→ Collected data entries

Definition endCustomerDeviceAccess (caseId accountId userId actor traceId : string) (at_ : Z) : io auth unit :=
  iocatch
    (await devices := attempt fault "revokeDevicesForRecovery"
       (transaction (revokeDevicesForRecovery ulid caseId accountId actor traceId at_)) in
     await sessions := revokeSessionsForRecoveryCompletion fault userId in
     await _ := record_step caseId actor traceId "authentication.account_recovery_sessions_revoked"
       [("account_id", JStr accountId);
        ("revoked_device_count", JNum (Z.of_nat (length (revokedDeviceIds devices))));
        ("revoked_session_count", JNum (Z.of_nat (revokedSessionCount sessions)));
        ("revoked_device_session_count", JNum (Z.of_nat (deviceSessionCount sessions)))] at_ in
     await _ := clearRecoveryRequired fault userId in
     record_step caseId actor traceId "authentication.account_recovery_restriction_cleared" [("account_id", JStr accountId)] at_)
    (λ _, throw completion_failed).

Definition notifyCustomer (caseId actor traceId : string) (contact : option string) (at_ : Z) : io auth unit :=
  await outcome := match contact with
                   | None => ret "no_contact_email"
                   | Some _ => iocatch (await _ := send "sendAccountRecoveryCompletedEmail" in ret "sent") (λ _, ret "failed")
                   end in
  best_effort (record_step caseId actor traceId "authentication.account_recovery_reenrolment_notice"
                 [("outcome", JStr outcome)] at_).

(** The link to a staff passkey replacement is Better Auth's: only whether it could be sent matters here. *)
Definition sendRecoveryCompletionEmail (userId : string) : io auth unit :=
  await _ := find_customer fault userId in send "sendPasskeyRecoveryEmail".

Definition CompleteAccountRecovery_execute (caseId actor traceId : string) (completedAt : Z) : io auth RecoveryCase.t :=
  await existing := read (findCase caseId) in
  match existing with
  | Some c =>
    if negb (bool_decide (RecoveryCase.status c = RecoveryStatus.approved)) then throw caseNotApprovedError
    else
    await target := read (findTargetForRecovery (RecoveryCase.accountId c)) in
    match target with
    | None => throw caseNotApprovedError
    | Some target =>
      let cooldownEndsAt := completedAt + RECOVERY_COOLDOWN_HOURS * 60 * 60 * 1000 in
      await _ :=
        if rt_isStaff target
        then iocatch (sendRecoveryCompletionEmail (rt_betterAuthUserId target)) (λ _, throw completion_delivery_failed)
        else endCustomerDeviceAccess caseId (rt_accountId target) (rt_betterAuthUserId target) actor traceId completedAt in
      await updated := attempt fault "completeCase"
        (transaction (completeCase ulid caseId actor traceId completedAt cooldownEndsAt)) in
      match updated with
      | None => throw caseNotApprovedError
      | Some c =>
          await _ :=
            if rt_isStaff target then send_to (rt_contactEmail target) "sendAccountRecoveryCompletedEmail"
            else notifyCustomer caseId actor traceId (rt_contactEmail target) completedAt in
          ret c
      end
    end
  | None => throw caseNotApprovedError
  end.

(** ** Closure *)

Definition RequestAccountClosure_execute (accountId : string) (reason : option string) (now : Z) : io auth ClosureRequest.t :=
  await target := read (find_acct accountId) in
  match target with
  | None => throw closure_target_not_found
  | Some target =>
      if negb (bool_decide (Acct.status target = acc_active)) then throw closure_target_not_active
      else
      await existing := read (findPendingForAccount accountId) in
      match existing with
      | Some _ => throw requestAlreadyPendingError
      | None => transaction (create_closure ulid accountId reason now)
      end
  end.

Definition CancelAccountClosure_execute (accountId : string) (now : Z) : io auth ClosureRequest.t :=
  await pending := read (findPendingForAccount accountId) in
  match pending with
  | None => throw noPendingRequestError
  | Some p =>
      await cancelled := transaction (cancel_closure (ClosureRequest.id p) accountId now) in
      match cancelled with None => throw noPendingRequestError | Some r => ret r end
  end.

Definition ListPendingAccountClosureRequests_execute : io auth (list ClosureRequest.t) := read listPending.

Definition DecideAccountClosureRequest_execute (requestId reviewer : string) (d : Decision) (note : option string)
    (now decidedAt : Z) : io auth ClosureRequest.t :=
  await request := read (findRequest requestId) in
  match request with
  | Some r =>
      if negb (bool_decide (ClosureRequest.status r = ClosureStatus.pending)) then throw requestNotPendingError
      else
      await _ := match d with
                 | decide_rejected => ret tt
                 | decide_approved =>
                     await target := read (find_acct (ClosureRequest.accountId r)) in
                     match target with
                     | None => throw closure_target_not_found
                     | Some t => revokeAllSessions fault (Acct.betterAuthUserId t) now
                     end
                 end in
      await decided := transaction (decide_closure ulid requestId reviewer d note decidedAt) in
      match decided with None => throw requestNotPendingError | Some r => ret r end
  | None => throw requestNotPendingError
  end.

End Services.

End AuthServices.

==

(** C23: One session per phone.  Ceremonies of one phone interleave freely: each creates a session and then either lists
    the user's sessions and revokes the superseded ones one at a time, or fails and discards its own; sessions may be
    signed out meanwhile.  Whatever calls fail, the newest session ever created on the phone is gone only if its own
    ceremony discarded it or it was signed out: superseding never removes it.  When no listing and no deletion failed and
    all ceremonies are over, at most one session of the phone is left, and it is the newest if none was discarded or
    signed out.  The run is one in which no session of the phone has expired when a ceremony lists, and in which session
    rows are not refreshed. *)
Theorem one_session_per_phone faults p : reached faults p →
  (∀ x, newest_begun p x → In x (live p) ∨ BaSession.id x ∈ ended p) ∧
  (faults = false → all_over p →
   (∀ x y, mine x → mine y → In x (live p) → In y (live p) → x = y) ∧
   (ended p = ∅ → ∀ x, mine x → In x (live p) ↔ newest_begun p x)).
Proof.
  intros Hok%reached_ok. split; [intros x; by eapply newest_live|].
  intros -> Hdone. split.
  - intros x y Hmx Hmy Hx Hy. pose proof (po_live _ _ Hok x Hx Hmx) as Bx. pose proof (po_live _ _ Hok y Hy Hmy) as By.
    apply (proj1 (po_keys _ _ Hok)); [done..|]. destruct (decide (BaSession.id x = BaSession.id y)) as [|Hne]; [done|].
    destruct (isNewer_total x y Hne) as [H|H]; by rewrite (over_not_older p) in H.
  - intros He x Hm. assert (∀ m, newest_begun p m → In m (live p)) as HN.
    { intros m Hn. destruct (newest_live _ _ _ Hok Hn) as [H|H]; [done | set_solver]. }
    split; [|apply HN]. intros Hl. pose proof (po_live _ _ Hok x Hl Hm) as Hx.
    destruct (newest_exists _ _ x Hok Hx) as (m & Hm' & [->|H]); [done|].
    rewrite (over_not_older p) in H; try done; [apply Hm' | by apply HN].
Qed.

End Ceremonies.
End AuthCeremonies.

→ Exercise brief
The range runs from the line above containing "Definition endCustomerDeviceAccess (caseId" to the line containing "(λ _, throw completion_failed).", inclusive. Restate those lines word for word and no others.

→ Solution for this problem
Definition endCustomerDeviceAccess (caseId accountId userId actor traceId : string) (at_ : Z) : io auth unit :=
  iocatch
    (await devices := attempt fault "revokeDevicesForRecovery"
       (transaction (revokeDevicesForRecovery ulid caseId accountId actor traceId at_)) in
     await sessions := revokeSessionsForRecoveryCompletion fault userId in
     await _ := record_step caseId actor traceId "authentication.account_recovery_sessions_revoked"
       [("account_id", JStr accountId);
        ("revoked_device_count", JNum (Z.of_nat (length (revokedDeviceIds devices))));
        ("revoked_session_count", JNum (Z.of_nat (revokedSessionCount sessions)));
        ("revoked_device_session_count", JNum (Z.of_nat (deviceSessionCount sessions)))] at_ in
     await _ := clearRecoveryRequired fault userId in
     record_step caseId actor traceId "authentication.account_recovery_restriction_cleared" [("account_id", JStr accountId)] at_)
    (λ _, throw completion_failed).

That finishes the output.